» **Entries shown**
++++

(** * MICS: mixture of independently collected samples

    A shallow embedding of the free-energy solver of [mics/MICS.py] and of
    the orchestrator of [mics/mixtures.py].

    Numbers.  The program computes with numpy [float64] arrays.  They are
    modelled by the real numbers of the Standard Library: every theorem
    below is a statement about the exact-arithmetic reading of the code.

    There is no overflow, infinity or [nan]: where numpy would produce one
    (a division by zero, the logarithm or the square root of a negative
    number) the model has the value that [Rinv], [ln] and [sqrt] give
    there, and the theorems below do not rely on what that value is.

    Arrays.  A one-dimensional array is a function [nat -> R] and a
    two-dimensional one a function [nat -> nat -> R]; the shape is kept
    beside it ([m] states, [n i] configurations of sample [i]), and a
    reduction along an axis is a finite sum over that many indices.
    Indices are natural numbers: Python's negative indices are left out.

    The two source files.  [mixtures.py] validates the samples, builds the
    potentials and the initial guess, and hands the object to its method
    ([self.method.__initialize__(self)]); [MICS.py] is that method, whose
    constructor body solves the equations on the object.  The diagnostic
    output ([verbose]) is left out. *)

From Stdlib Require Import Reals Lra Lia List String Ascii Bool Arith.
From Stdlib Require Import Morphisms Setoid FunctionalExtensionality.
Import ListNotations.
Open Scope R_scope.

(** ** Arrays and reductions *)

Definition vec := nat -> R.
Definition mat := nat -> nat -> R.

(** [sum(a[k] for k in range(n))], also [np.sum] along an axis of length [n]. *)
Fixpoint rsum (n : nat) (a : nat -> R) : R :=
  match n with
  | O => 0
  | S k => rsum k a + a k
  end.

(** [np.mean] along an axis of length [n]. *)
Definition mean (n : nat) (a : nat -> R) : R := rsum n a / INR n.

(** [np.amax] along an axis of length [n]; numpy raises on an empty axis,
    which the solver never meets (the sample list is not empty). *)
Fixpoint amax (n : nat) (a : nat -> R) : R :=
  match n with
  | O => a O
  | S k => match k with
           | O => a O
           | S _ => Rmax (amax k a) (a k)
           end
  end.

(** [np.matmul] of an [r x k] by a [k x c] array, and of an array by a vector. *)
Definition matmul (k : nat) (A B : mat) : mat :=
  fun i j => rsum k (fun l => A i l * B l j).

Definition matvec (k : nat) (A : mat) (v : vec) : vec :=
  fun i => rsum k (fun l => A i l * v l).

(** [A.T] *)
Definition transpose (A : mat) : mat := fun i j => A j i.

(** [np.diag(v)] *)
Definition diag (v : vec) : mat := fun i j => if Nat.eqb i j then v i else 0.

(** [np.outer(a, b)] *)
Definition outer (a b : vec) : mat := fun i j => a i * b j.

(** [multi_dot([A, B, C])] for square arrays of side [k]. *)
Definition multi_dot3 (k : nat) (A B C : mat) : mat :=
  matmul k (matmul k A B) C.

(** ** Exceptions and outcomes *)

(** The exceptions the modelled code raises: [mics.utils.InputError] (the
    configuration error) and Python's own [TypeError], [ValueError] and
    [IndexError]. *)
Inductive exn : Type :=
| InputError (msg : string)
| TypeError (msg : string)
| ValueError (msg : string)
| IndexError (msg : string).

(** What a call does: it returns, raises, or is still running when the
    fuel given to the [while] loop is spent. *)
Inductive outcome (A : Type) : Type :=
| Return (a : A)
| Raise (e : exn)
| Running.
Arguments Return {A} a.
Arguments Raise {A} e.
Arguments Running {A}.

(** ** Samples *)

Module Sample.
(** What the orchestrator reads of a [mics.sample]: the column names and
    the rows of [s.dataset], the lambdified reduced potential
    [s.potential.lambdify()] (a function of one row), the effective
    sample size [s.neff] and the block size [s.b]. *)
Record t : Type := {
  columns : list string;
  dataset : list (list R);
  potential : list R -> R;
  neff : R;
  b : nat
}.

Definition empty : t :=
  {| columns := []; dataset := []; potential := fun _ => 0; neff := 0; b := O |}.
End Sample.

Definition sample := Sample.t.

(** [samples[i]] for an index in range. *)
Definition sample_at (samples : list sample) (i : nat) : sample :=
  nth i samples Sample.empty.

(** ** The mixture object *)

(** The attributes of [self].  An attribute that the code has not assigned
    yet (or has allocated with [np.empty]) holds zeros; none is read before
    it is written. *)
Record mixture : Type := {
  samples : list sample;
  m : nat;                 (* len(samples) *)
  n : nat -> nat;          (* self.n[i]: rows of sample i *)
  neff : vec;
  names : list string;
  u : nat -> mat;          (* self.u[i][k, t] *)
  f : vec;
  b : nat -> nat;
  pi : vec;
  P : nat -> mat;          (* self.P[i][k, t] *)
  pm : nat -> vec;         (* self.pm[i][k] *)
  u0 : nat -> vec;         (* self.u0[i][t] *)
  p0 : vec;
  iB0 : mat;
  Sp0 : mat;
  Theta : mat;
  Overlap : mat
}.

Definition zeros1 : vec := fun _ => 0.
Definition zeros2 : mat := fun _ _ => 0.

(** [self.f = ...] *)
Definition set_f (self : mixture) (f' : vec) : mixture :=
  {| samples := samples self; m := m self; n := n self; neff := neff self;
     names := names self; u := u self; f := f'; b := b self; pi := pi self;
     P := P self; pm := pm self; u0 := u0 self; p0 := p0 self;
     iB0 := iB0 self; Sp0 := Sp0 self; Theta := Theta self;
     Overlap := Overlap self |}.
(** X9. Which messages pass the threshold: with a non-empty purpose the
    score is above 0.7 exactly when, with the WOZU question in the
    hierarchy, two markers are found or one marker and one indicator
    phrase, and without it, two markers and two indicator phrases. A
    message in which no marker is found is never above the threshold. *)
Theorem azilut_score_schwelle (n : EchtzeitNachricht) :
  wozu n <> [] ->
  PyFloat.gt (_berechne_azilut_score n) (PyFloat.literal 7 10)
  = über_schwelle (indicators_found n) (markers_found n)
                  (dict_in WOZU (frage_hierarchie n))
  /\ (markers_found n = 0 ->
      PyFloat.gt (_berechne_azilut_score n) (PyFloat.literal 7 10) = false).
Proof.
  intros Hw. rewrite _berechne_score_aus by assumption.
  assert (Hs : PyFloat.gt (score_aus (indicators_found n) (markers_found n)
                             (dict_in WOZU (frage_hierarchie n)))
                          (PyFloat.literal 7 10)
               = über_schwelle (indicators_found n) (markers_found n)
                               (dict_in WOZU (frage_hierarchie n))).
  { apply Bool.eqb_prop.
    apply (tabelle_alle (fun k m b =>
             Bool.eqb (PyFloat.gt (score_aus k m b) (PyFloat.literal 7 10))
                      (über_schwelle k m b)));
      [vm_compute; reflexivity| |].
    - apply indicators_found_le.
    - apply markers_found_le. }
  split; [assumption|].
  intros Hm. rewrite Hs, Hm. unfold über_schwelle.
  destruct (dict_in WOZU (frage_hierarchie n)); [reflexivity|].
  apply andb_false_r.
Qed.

++++

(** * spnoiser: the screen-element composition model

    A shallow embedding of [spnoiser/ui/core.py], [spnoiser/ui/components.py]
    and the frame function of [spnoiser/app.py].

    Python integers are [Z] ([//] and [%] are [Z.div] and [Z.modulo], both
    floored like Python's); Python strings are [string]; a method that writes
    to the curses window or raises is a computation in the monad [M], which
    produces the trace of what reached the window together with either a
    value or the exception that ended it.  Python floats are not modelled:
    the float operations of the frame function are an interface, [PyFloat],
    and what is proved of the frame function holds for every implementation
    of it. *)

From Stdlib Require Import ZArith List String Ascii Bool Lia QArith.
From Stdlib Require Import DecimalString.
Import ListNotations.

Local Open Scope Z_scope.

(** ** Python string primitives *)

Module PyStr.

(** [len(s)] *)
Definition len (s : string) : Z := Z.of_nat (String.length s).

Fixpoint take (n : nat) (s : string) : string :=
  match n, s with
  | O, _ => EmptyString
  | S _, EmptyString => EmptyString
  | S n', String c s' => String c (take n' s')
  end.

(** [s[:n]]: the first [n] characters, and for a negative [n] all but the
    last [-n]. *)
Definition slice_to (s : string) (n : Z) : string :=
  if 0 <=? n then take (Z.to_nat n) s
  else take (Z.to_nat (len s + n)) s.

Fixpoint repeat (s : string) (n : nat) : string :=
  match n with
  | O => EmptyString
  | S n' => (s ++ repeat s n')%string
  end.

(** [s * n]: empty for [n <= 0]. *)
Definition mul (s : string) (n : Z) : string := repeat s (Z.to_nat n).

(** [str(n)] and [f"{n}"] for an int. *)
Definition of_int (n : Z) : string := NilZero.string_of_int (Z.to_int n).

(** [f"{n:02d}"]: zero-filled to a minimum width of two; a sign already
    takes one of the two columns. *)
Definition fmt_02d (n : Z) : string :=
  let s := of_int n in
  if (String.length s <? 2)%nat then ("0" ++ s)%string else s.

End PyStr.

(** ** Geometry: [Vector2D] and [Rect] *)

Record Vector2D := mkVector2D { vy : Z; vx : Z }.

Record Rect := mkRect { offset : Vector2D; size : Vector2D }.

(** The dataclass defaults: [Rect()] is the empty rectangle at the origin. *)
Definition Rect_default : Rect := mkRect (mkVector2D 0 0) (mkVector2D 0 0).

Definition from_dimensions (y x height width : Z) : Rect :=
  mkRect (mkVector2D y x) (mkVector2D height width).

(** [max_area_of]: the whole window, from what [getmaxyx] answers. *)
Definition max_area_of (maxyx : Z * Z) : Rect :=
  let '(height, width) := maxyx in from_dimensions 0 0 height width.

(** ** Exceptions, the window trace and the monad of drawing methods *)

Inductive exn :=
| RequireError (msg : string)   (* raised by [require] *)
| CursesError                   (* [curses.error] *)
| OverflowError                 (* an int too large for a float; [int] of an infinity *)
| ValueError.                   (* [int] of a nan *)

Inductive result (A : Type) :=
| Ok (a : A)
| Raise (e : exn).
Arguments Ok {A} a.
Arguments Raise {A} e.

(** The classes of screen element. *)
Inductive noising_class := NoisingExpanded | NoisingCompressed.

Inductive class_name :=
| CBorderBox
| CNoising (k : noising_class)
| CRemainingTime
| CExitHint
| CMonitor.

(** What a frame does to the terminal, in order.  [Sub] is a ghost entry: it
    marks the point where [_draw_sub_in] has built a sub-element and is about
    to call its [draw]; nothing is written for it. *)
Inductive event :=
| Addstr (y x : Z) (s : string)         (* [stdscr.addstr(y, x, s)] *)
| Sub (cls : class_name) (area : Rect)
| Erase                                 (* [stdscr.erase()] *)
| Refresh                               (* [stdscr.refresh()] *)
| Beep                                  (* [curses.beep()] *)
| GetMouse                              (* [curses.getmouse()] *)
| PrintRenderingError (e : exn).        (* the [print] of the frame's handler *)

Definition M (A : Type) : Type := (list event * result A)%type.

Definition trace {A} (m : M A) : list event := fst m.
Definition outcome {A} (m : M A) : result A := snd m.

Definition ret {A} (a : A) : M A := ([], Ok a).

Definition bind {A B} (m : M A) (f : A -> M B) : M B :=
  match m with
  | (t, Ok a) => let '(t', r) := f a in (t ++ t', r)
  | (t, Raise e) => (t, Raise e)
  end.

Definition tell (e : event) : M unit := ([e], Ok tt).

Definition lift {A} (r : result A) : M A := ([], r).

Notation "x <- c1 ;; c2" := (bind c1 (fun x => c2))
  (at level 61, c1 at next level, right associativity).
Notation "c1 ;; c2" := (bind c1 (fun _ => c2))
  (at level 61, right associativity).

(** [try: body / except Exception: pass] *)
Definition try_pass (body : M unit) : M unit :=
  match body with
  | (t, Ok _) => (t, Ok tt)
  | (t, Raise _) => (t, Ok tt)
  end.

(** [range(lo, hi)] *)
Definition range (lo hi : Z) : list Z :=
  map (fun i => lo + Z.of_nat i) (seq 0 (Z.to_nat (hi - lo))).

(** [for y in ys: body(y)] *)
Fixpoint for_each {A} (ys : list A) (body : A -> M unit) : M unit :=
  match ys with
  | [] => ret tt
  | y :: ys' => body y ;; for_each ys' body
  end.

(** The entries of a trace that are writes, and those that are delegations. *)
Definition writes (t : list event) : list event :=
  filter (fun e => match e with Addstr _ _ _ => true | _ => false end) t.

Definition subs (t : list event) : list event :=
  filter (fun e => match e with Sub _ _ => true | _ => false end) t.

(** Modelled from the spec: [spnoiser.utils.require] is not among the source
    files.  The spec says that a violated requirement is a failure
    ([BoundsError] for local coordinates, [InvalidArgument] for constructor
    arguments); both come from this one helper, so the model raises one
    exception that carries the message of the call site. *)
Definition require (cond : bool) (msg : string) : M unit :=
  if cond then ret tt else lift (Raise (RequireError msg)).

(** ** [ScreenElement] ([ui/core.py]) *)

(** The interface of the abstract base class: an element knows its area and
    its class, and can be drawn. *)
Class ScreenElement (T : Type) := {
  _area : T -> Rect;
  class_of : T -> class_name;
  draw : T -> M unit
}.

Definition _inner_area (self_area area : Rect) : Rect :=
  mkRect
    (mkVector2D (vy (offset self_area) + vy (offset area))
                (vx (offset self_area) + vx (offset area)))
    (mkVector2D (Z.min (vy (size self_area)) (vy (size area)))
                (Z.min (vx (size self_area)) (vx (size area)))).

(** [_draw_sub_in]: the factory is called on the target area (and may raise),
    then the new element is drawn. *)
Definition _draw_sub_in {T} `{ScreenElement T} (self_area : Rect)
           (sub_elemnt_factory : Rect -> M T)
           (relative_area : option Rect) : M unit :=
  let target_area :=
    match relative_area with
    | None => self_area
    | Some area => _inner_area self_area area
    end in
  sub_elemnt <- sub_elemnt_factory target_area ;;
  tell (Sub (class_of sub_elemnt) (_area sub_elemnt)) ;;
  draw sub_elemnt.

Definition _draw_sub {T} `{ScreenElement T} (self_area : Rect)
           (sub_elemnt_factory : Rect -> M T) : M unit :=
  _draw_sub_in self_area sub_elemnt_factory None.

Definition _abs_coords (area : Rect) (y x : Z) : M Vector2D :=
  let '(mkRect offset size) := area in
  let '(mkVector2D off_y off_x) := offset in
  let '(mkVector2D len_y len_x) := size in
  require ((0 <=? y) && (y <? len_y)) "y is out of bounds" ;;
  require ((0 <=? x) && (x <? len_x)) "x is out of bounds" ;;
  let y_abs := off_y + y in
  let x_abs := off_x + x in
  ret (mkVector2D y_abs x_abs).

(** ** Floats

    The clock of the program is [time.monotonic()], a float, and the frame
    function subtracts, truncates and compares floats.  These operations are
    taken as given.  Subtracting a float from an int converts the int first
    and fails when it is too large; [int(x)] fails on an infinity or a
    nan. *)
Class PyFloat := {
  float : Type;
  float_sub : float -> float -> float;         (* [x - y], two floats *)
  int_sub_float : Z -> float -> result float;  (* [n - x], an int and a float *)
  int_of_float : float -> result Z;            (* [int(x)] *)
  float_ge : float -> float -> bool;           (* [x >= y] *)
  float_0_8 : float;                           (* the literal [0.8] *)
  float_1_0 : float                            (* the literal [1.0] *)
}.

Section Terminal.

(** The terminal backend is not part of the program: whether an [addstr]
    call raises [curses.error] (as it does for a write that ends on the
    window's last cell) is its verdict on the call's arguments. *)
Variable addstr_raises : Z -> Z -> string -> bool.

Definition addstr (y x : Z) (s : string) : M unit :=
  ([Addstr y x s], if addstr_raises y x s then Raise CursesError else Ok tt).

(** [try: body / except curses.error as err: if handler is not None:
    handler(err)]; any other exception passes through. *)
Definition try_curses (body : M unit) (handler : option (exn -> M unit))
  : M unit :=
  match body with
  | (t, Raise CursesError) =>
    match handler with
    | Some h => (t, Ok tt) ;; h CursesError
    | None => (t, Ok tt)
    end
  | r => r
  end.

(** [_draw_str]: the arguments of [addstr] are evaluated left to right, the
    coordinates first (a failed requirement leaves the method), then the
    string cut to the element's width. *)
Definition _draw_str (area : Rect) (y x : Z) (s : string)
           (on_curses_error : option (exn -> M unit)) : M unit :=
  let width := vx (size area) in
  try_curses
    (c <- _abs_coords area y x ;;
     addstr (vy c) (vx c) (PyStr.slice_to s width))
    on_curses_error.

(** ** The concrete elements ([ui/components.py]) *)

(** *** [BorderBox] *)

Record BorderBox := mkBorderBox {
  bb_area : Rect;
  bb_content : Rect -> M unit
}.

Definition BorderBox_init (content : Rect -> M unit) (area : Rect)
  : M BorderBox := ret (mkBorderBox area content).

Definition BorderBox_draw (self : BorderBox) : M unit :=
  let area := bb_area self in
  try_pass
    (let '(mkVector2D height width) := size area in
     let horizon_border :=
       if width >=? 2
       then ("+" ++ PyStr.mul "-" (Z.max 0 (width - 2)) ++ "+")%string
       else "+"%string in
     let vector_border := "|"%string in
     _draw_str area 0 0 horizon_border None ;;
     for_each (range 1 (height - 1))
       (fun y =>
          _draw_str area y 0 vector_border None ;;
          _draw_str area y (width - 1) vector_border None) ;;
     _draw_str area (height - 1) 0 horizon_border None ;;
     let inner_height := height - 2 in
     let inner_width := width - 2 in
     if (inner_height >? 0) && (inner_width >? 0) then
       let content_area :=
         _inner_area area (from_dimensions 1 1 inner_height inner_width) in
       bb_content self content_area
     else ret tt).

++++

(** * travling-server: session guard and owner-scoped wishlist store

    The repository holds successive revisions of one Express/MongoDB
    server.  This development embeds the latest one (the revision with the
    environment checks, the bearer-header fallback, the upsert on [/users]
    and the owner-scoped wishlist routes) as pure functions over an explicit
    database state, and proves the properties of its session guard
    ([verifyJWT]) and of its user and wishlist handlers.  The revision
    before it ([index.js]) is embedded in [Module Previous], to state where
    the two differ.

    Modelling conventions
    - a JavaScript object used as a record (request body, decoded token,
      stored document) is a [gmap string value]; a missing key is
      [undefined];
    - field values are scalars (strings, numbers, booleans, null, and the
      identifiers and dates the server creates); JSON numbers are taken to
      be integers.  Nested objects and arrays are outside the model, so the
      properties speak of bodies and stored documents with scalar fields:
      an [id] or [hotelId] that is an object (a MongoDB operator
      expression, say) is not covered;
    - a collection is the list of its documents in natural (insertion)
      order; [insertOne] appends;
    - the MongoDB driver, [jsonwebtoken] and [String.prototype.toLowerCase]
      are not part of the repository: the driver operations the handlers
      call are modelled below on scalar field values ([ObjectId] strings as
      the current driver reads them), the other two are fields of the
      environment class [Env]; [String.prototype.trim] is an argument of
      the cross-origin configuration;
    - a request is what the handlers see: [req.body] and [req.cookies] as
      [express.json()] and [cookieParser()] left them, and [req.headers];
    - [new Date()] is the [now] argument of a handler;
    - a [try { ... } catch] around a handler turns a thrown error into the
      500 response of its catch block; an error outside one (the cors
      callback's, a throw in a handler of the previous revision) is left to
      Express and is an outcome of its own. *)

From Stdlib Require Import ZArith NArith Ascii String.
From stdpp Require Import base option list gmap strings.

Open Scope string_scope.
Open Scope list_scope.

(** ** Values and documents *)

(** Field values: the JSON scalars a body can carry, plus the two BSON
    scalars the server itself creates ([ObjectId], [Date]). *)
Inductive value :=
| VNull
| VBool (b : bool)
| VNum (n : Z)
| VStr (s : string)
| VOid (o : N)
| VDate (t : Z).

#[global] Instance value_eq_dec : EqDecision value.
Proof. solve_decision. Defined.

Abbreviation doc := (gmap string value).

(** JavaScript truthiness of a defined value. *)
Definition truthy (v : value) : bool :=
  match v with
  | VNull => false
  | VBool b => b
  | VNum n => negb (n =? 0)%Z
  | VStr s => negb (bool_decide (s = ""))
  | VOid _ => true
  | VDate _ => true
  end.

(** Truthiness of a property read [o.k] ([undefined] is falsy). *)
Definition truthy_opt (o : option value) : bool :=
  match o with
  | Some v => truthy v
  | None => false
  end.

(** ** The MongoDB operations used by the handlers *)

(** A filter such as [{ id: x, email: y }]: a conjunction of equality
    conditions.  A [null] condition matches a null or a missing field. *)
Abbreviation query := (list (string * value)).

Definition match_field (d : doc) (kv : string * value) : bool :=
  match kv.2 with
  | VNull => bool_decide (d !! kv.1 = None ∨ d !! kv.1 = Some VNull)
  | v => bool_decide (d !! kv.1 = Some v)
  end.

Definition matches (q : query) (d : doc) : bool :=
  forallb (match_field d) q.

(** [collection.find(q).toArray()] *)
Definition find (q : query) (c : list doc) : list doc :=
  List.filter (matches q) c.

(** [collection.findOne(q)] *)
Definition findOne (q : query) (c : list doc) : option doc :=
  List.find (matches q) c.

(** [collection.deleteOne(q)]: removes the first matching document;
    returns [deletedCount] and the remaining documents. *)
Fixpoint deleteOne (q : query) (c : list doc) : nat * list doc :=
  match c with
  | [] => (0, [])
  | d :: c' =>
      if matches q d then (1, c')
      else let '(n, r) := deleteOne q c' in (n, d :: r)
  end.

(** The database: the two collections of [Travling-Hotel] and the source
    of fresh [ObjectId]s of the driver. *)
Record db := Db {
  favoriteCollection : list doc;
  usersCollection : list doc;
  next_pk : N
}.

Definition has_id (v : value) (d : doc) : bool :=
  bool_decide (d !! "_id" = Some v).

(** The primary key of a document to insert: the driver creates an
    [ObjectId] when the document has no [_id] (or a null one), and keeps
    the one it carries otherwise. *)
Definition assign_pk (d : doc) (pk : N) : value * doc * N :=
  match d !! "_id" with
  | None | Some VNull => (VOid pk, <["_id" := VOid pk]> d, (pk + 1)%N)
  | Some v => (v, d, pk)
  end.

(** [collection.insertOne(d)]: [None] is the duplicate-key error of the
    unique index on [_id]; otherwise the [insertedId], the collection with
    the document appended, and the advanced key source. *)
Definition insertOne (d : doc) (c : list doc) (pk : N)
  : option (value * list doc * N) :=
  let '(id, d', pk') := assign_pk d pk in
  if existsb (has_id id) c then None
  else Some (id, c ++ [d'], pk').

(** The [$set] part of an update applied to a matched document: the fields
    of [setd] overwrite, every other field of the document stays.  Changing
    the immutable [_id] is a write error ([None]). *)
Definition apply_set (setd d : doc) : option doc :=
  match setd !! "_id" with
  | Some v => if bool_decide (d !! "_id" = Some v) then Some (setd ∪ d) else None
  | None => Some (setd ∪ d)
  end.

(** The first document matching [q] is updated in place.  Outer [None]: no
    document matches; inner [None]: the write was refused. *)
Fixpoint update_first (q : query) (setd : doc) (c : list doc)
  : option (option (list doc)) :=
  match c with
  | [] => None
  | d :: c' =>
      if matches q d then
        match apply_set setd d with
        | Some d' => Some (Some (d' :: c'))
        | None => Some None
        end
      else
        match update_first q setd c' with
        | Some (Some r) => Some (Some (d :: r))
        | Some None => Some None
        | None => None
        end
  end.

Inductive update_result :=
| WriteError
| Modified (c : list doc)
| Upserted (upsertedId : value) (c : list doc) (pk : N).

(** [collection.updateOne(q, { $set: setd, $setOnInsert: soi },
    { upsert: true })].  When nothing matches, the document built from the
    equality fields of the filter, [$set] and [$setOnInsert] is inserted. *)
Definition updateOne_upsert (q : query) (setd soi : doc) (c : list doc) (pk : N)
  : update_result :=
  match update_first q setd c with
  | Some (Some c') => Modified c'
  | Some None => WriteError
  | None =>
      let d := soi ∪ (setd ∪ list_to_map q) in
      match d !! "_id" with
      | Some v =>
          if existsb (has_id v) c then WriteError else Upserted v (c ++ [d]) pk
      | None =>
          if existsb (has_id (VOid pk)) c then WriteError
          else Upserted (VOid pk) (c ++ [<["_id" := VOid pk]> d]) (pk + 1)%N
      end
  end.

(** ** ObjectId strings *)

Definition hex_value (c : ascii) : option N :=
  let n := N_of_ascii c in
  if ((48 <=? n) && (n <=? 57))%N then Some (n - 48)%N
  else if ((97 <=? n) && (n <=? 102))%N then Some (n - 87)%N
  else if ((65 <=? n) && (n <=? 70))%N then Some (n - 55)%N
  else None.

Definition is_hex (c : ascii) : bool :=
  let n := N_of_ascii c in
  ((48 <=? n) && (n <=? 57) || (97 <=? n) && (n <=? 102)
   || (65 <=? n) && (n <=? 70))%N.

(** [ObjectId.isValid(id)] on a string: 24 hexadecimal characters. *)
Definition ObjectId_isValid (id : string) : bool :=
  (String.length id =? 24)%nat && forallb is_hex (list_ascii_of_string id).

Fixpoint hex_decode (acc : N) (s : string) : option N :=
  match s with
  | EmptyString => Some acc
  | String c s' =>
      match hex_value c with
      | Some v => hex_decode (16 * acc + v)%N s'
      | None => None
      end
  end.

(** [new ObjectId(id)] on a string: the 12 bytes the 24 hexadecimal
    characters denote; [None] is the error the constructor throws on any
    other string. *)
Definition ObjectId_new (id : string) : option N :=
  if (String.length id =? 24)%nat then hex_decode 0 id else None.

++++

» **Task brief**
Since only part of the listing is wanted, copy exactly the lines from the one holding "A shallow embedding of the" to the one holding "Open Scope R_scope.", both included.

» **Exercise result**
    A shallow embedding of the free-energy solver of [mics/MICS.py] and of
    the orchestrator of [mics/mixtures.py].

    Numbers.  The program computes with numpy [float64] arrays.  They are
    modelled by the real numbers of the Standard Library: every theorem
    below is a statement about the exact-arithmetic reading of the code.

    There is no overflow, infinity or [nan]: where numpy would produce one
    (a division by zero, the logarithm or the square root of a negative
    number) the model has the value that [Rinv], [ln] and [sqrt] give
    there, and the theorems below do not rely on what that value is.

    Arrays.  A one-dimensional array is a function [nat -> R] and a
    two-dimensional one a function [nat -> nat -> R]; the shape is kept
    beside it ([m] states, [n i] configurations of sample [i]), and a
    reduction along an axis is a finite sum over that many indices.
    Indices are natural numbers: Python's negative indices are left out.

    The two source files.  [mixtures.py] validates the samples, builds the
    potentials and the initial guess, and hands the object to its method
    ([self.method.__initialize__(self)]); [MICS.py] is that method, whose
    constructor body solves the equations on the object.  The diagnostic
    output ([verbose]) is left out. *)

From Stdlib Require Import Reals Lra Lia List String Ascii Bool Arith.
From Stdlib Require Import Morphisms Setoid FunctionalExtensionality.
Import ListNotations.
Open Scope R_scope.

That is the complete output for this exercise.